● **Aim of the exercise**: The answer is to be an exact copy of the lines below running from the line with "Definition got (m" down to the line with "Definition set_line (k", both ends included, and nothing more.
Stored data below:
(** *** Choosing a shared client *)
Definition visit_available (st : option client * option client * Z) (c : client) :
    option client * option client * Z :=
  let '(_, sc, latest) := st in
  if (latest =? 0)%Z || (latest <? createdAt c)%Z then
    if connected c then (Some c, Some c, createdAt c)
    else match sc with
         | None => (Some c, Some c, latest)
         | Some _ => (Some c, sc, latest)
         end
  else (Some c, sc, latest).

Definition getAvailableSharedClient (range : list client) : option client :=
  let '(scAny, sc, _) := foldl visit_available (None, None, 0%Z) range in
  match sc with Some c => Some c | None => scAny end.

(** [dividedClient.client]: at once, then every two seconds for half a minute.
    [snap k] is what the [k]-th look sees; sixteen turns are enough. *)
Fixpoint wait_client (fuel : nat) (snap : nat → list client) (k : nat) (dur : Z) : outcome (option client) :=
  match fuel with
  | 0 => Hang
  | S fuel =>
      match getAvailableSharedClient (snap k) with
      | Some sc => Ok (Some sc)
      | None => let dur := (dur + 2)%Z in
                if (30 <? dur)%Z then Ok None else wait_client fuel snap (S k) dur
      end
  end.

Definition dclient (snap : nat → list client) : outcome (option client) :=
  match getAvailableSharedClient (snap 0) with
  | Some sc => Ok (Some sc)
  | None => wait_client 16 snap 1 0
  end.

(** [Write]: the divided client after it, and the result.  One step: the serial
    number is taken before the shared client's lock, so of two writers on one
    divided client the second could overtake the first; a divided client has
    one writer at a time. *)
Definition DWrite {W} `{Writer W} (now : Z) (sc : option client) (dat : bytes) :
    M (W * client * dividedClient) Z :=
  match sc with
  | None => throw (Errorf (lit "no alive transport.") [])
  | Some _ => λ s,
      let '(p, c) := data_packet dat s.2 in
      (_ ← on_fst (writePacket now p); mret (len dat)) (s.1, c)
  end.

(** [Read]: without a transport an error; otherwise what is buffered, [io.EOF]
    at the end. With nothing buffered it waits, as [RwBuffer]'s threads do. *)
Definition DRead (sc : option client) (n : nat) : M dividedClient bytes := λ c,
  match sc with
  | None => (Err (Errorf (lit "no alive transport.") []), c)
  | Some _ =>
      if decide (n = 0) then (Ok [], c) else
      let '(d, b) := RwBuffer.readFromBuf n (buf c) in
      (if decide (0 < length d) then Ok d else if RwBuffer.eof (buf c) then Err EOF else Hang,
       mk_divided (clientId c) b (serial c) (registered c))
  end.
(* ===== verification/PoolNet.v ===== *)
(** The pooled transports of one client process, end to end
    (src/transport/h1pool/client.go, server.go): the shared clients with their
    reading goroutines, and the trunks' handlers on the server with their reply
    channels, as a step relation over any number of transports; the buffers of
    the instances and of the divided clients, and what is read from them. *)
From S2P Require Import Prelude GoIO Conf Packet RwBuffer H1 Pool PoolMux.
Import Pool.

Module PoolNet.

#[export] Instance client_eq_dec : EqDecision Client.client.
Proof. solve_decision. Defined.
#[export] Instance reply_eq_dec : EqDecision Server.replyChannel.
Proof. solve_decision. Defined.

(** ** State *)

(** One connected transport: its shared client, in the pool or not; the packets
    on the way to the server and whether the server's goroutine still reads
    them; the reply channel, and whether the handler still serves it; the
    packets on the way back.  The other fields record the packets that were put
    on it, read by the server, queued and taken there, and read by the client. *)
Record line := mk_line {
  sc : Client.client; pooled : bool;
  upwire : list Packet.Packet; reading : bool;
  reply : Server.replyChannel; serving : bool;
  dnwire : list Packet.Packet;
  upsent : list Packet.Packet; upread : list Packet.Packet;
  queued : list Packet.Packet; taken : list Packet.Packet; dnread : list Packet.Packet;
}.

(** What has happened to the connections, to state what is kept: over all
    transports, the packets divided clients wrote and instances sent; the bytes
    each session and each divided client has read; the ids whose instance is
    over, and those a new divided client has taken again; the ids a packet of
    which found the buffer of its instance, or of its divided client, full. *)
Record history := mk_hist {
  wrote : list Packet.Packet;
  replied : list Packet.Packet;
  sread : gmap bytes bytes;
  cread : gmap bytes bytes;
  ended : list bytes;
  replaced : list bytes;
  full_up : list bytes;
  full_dn : list bytes;
}.

Definition got (m : gmap bytes bytes) (cid : bytes) : bytes := default [] (m !! cid).

Definition note_wrote p h := mk_hist (wrote h ++ [p]) (replied h) (sread h) (cread h) (ended h) (replaced h) (full_up h) (full_dn h).
Definition note_replied p h := mk_hist (wrote h) (replied h ++ [p]) (sread h) (cread h) (ended h) (replaced h) (full_up h) (full_dn h).
Definition note_sread cid d h :=
  mk_hist (wrote h) (replied h) (<[cid := got (sread h) cid ++ d]> (sread h)) (cread h) (ended h) (replaced h) (full_up h) (full_dn h).
Definition note_cread cid d h :=
  mk_hist (wrote h) (replied h) (sread h) (<[cid := got (cread h) cid ++ d]> (cread h)) (ended h) (replaced h) (full_up h) (full_dn h).
Definition note_ended cid h := mk_hist (wrote h) (replied h) (sread h) (cread h) (cid :: ended h) (replaced h) (full_up h) (full_dn h).
Definition note_replaced cid h := mk_hist (wrote h) (replied h) (sread h) (cread h) (ended h) (cid :: replaced h) (full_up h) (full_dn h).
Definition note_full_up cid h := mk_hist (wrote h) (replied h) (sread h) (cread h) (ended h) (replaced h) (cid :: full_up h) (full_dn h).
Definition note_full_dn cid h := mk_hist (wrote h) (replied h) (sread h) (cread h) (ended h) (replaced h) (full_up h) (cid :: full_dn h).

(** The connected transports in the order of their connection, and the shared
    clients that are still connecting; the divided clients; the server's
    instances; the [Write] calls of instances that wait to send on a reply
    channel. *)
Record net := mk_net {
  lines : list line;
  connecting : list Client.client;
  clients : Client.divided;
  instances : gmap bytes Server.instance;
  calls : gmap bytes (nat * Packet.Packet);
  hist : history;
}.

Definition start : net := mk_net [] [] ∅ ∅ ∅ (mk_hist [] [] ∅ ∅ [] [] [] []).

(** [make(chan *Packet, 32)] *)
Definition ch_cap : nat := 32.

Definition set_line (k : nat) (l : line) (n : net) : net :=
  mk_net (<[k := l]> (lines n)) (connecting n) (clients n) (instances n) (calls n) (hist n).

(** What a [Range] over [sharedClients] or [chansReply] visits, in any order. *)
Definition pool (n : net) : list Client.client := connecting n ++ map sc (filter (λ l, pooled l = true) (lines n)).
Definition channels (n : net) : list Server.replyChannel := map reply (filter (λ l, serving l = true) (lines n)).

Definition set_ch (ps : list Packet.Packet) (r : Server.replyChannel) : Server.replyChannel :=
  Server.mk_reply (Server.trunkPrefix r) ps (Server.createdAt r) (Server.lastActiveUnix r).

(** A packet as it arrives, in the pieces [writePacket] cuts it into. *)
Definition pieces (p : Packet.Packet) (parts : list bytes) : list Packet.Packet :=
  map (λ d, PoolMux.recv1 (p, d)) parts.
Definition whole (p : Packet.Packet) (parts : list bytes) : bool :=
  Packet.packet_ok p && bool_decide (concat parts = Packet.Data p ∧ parts ≠ []) &&
  forallb (λ d, len d <=? Packet.MAX_PACKET_SIZE)%Z parts.

(** ** Actions *)

(** [getClient], which may add a transport first. *)
Definition get_client (cfg : Conf.Values) (prefix fresh cid : bytes) (now : Z) (range : list Client.client) (n : net) : option net :=
  if bool_decide (range ≡ₚ pool n) then
    match Client.getClient cfg prefix fresh cid now (clients n) range with
    | Ok (added, cls) =>
        let new := match added with Some c => [c] | None => [] end in
        Some (mk_net (lines n) (connecting n ++ new) cls (instances n) (calls n)
                (match clients n !! cid with Some _ => note_replaced cid (hist n) | None => hist n end))
    | _ => None
    end
  else None.

(** [client.start] has connected, and on the server [pooledServerHandler] starts
    with a new reply channel; or it has not, and the client leaves. *)
Definition set_connected (c : Client.client) : Client.client :=
  Client.mk_client (Client.id c) true (Client.exited c) (Client.lastPongUnix c) (Client.lastPingUnix c)
    (Client.lastDataUnix c) (Client.createdAt c) (Client.bytesRecv c) (Client.bytesSent c).

Definition connect (i : nat) (now : Z) (succeeds : bool) (n : net) : option net :=
  c ← connecting n !! i;
  let r := Server.mk_reply (Server.trunk_prefix (Client.id c)) [] now now in
  let new := if succeeds then [mk_line (set_connected c) true [] true r true [] [] [] [] [] []] else [] in
  Some (mk_net (lines n ++ new) (delete i (connecting n)) (clients n) (instances n) (calls n)
          (hist n)).
(* ===== verification/Tunnel.v ===== *)
(** Package [socks/tunnel] (src/socks/tunnel/server_handler.go, dns_cache.go):
    the server's end of a tunnel.  It answers DNS requests and serves one
    dial request, after which it relays data between the client's messages
    and the target's connection. *)
From S2P Require Import Prelude GoIO Strconv Json Message CodecS1 Aes FramerF1 Utils Lru NetAddr.
Import NetAddr.

Module Tunnel.
(** [lru.NewTSCache(time.Minute * 5)], in nanoseconds. *)
Definition dns_ttl : Z := 5 * 60 * 10 ^ 9.
Abbreviation cache := (Lru.TSCache (list bytes)).
Definition dnsCache : cache := Lru.NewTSCache dns_ttl.

Section session.
(** The environment: the system's resolver and network, the clock, and the
    text of an error. *)
Context {C : Type} (LookupIP : bytes → outcome (list bytes)) (Dial : bytes → bytes → outcome C)
  (now : Z) (error_text : error → bytes).

Definition lookupIP (host : bytes) : M cache (list bytes) := λ t,
  match Lru.Get now host t with
  | (Some ipAddr, t) => (Ok ipAddr, t)
  | (None, t) =>
      match LookupIP host with
      | Ok ipAddr => (Ok ipAddr, Lru.Put now host ipAddr t)
      | Err e => (Err e, t)
      | Panic => (Panic, t)
      | Hang => (Hang, t)
      end
  end.

(** The first address of four bytes, nil if there is none. *)
Definition first_v4 (ips : list bytes) : option bytes := find (λ v, bool_decide (length v = 4)) ips.

Definition invalid_target : error := Errorf (lit "invalid target ip: %s") [].
Definition unresolvable : error := Errorf (lit "unable to resolve %s") [].
Definition not_legit : error := Errorf (lit "not a legit ip: %s") [].

(** The host to dial for a named or literal host; [nil.String()] is never
    reached, since a nil address is not legitimate. *)
Definition resolve_host (host : bytes) : M cache bytes :=
  match ParseIP host with
  | Some ip =>
      if negb (Utils.IsLegitProxiableIP (Some ip)) then throw invalid_target else mret (IP_String ip)
  | None =>
      ipAddrs ← try (lookupIP host) (λ _, throw unresolvable);
      if decide (length ipAddrs ≤ 0) then throw unresolvable else
      let ip := first_v4 ipAddrs in
      if negb (Utils.IsLegitProxiableIP ip) then throw not_legit
      else mret (IP_String (default [] ip))
  end.

(** The address [handleDialConn] dials. *)
Definition resolve_target (address : bytes) : M cache bytes :=
  hp ← lift (SplitHostPort address);
  let '(host, portStr) := hp in
  hostTarget ← resolve_host host;
  mret (hostTarget ++ lit ":" ++ portStr).

Context {T : Type} `{Reader T} `{Writer T}.

(** The client's connection, the randomness, and the shared DNS cache. *)
Abbreviation state := (T * rng * cache)%type.

Definition send (m : Message) : M state unit := _ ← on_fst (S1.Write m); mret tt.

Definition open_reply (connId : bytes) : Message :=
  ConnectionState (mk_ConnectionState 0 0 connId (lit "open") [] []).
Definition error_reply (connId : bytes) (err : error) : Message :=
  ConnectionState (mk_ConnectionState 0 0 connId (lit "error")
                     (lit "net.Dial: " ++ error_text err) []).

(** [handleDialConn] up to the start of the relay. *)
Definition handleDialConn (m1 : MessageRequestDial) : M state C :=
  let connId := dial_ConnectionId m1 in
  addrTarget ← on_snd (resolve_target (dial_Address m1));
  match Dial (dial_Network m1) addrTarget with
  | Ok conn => _ ← send (open_reply connId); mret conn
  | Err err => _ ← send (error_reply connId err); throw err
  | Panic => panic
  | Hang => hang
  end.

Definition dns_reply (m1 : MessageRequestDNS) : Message :=
  match LookupIP (rdns_DomainName m1) with
  | Ok ips => ResultDNS (mk_ResultDNS 0 (rdns_Id m1) ips [])
  | Err err => ResultDNS (mk_ResultDNS 0 (rdns_Id m1) [] (error_text err))
  | _ => ResultDNS (mk_ResultDNS 0 (rdns_Id m1) [] [])
  end.

Definition handleDNS (m1 : MessageRequestDNS) : M state unit :=
  _ ← lift (match LookupIP (rdns_DomainName m1) with
            | Panic => Panic | Hang => Hang | _ => Ok tt end);
  send (dns_reply m1).

Definition read_message : M state Message := on_fst (on_fst S1.Read).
End of Stored data.
● **Solution**:
Definition got (m : gmap bytes bytes) (cid : bytes) : bytes := default [] (m !! cid).

Definition note_wrote p h := mk_hist (wrote h ++ [p]) (replied h) (sread h) (cread h) (ended h) (replaced h) (full_up h) (full_dn h).
Definition note_replied p h := mk_hist (wrote h) (replied h ++ [p]) (sread h) (cread h) (ended h) (replaced h) (full_up h) (full_dn h).
Definition note_sread cid d h :=
  mk_hist (wrote h) (replied h) (<[cid := got (sread h) cid ++ d]> (sread h)) (cread h) (ended h) (replaced h) (full_up h) (full_dn h).
Definition note_cread cid d h :=
  mk_hist (wrote h) (replied h) (sread h) (<[cid := got (cread h) cid ++ d]> (cread h)) (ended h) (replaced h) (full_up h) (full_dn h).
Definition note_ended cid h := mk_hist (wrote h) (replied h) (sread h) (cread h) (cid :: ended h) (replaced h) (full_up h) (full_dn h).
Definition note_replaced cid h := mk_hist (wrote h) (replied h) (sread h) (cread h) (ended h) (cid :: replaced h) (full_up h) (full_dn h).
Definition note_full_up cid h := mk_hist (wrote h) (replied h) (sread h) (cread h) (ended h) (replaced h) (cid :: full_up h) (full_dn h).
Definition note_full_dn cid h := mk_hist (wrote h) (replied h) (sread h) (cread h) (ended h) (replaced h) (full_up h) (cid :: full_dn h).

(** The connected transports in the order of their connection, and the shared
    clients that are still connecting; the divided clients; the server's
    instances; the [Write] calls of instances that wait to send on a reply
    channel. *)
Record net := mk_net {
  lines : list line;
  connecting : list Client.client;
  clients : Client.divided;
  instances : gmap bytes Server.instance;
  calls : gmap bytes (nat * Packet.Packet);
  hist : history;
}.

Definition start : net := mk_net [] [] ∅ ∅ ∅ (mk_hist [] [] ∅ ∅ [] [] [] []).

(** [make(chan *Packet, 32)] *)
Definition ch_cap : nat := 32.

Definition set_line (k : nat) (l : line) (n : net) : net :=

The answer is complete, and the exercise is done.